Knowledge, beliefs and attitudes towards mental illness among CYP in LMICs
The authors identified 58 papers including 36,429 adolescents and youth from 28 upper middle and 26 lower middle-income countries. The main findings illustrated that these CYP often associated depression with sadness, stress, loneliness, family conflict, and social difficulties rather than with formal psychiatric concepts. Indeed self-help and informal coping strategies, such as exercise, music, meditation, and spending time alone, were commonly preferred over professional mental health services.
Social support from family, peers, and teachers were the main sources of mental health, although relationship quality strongly influenced help-seeking behaviors. Moreover, adolescents who experienced family conflict or poor parental relationships were less likely to seek parental support.
In the case of professional mental health care, many participants believed these professionals could help, though they were often less preferred than informal or community-based support. This reduced access to mental health services was conditioned to various barriers including social stigma, poor MHL, lack of confidentiality, limited access to services, and cultural beliefs surrounding mental illness.
Community-based settings for improving mental health literacy among CYP in LMICs
A principal conclusion from Renwick et al. (2024) refers to the key role of community-based settings in improving MHL among CYP. For instance, school-based mental health programs have the potential to improve MHL, reduce stigma, and develop accessible and culturally-designed interventions for these adolescents and youth in LMICs. In addition, school-based program implementation may reduce mental health service use barriers among CYP and, therefore, facilitate early help-seeking behaviours.

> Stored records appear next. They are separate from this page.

Lemma pending_record_point p st :
  pending_boundary (record_point p st)
  = if undo_inhibit_record_point st then pending_boundary st else reserved st.
Proof.
  unfold record_point. destruct (undo_inhibit_record_point st); [reflexivity|].
  cbv zeta.
  set (st1 := announce_undoable_change (reserve_pending_boundary st)).
  assert (P1 : pending_boundary st1 = reserved st).
  { subst st1. now rewrite pending_announce, pending_reserve. }
  destruct (_ && _); simpl; destruct (_ <=? _);
    rewrite ?pending_record_first_change; exact P1.
Qed.

Lemma pending_record_marker_adjustments from to st :
  pending_boundary (record_marker_adjustments from to st) = reserved st.
Proof.
  unfold record_marker_adjustments.
  now rewrite pending_fold, pending_announce, pending_reserve.
Qed.

Lemma reserved_ok st : pending_boundary_ok st ->
  exists d, reserved st = LCons Qnil d.
Proof.
  unfold pending_boundary_ok, reserved.
  intros [E|(d & E)]; rewrite E; simpl; eauto.
Qed.

Lemma reserved_reserved st st' :
  pending_boundary st' = reserved st -> reserved st' = reserved st.
Proof.
  intros E. unfold reserved at 1. rewrite E. unfold reserved.
  now destruct (NILP (pending_boundary st)) eqn:N; [|rewrite N].
Qed.

Lemma pending_record_insert beg len st :
  EQ_Qt (BVAR_undo_list st (current_buffer st)) = false ->
  pending_boundary (record_insert beg len st)
  = if undo_inhibit_record_point st then pending_boundary st else reserved st.
Proof.
  intros He. unfold record_insert. rewrite He. cbv zeta.
  rewrite <- pending_record_point with (p := beg).
  destruct (BVAR_undo_list (record_point beg st)
                           (current_buffer (record_point beg st)));
    try reflexivity.
  now destruct (_ && _).
Qed.

Lemma pending_record_delete beg str rm st :
  EQ_Qt (BVAR_undo_list st (current_buffer st)) = false ->
  pending_boundary (record_delete beg str rm st)
  = if negb rm && undo_inhibit_record_point st
    then pending_boundary st else reserved st.
Proof.
  intros He. unfold record_delete. rewrite He. cbv zeta.
  assert (G : forall p,
             pending_boundary
               (if rm
                then record_marker_adjustments beg (beg + SCHARS str)
                                               (record_point p st)
                else record_point p st)
             = if negb rm && undo_inhibit_record_point st
               then pending_boundary st else reserved st).
  { intros p. destruct rm; simpl.
    - rewrite pending_record_marker_adjustments.
      pose proof (pending_record_point p st) as E.
      destruct (undo_inhibit_record_point st).
      + unfold reserved. now rewrite E.
      + now apply reserved_reserved.
    - apply pending_record_point. }
  destruct (_ =? _); cbv iota beta; apply G.
Qed.

(** *** Shapes of the lists left by the recorder *)

Lemma record_insert_other beg len st b :
  b <> current_buffer st ->
  BVAR_undo_list (record_insert beg len st) b = BVAR_undo_list st b.
Proof.
  intros Hb. unfold record_insert. destruct (EQ_Qt _); [reflexivity|].
  cbv zeta.
  destruct (frame_record_point beg st) as (Fc & _).
  destruct (record_point_lists beg st) as (_ & O).
  rewrite Fc.
  destruct (BVAR_undo_list (record_point beg st) (current_buffer st));
    try (rewrite BVAR_bset_other by exact Hb; now apply O).
  destruct (_ && _); rewrite BVAR_bset_other by exact Hb; now apply O.
Qed.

In sum, this review suggests that young people in LMICs face major barriers and obstacles to get professional mental health support. These barriers include lack of awareness about mental health problems, social stigma, and a low level of trust in professional healthcare. To encourage CYP to seek professional support, future community-based mental health programs need to combine psychoeducational training with local support systems. Ultimately, this combination may create solid partnerships which could bring together professional care, social communities, and traditional healers.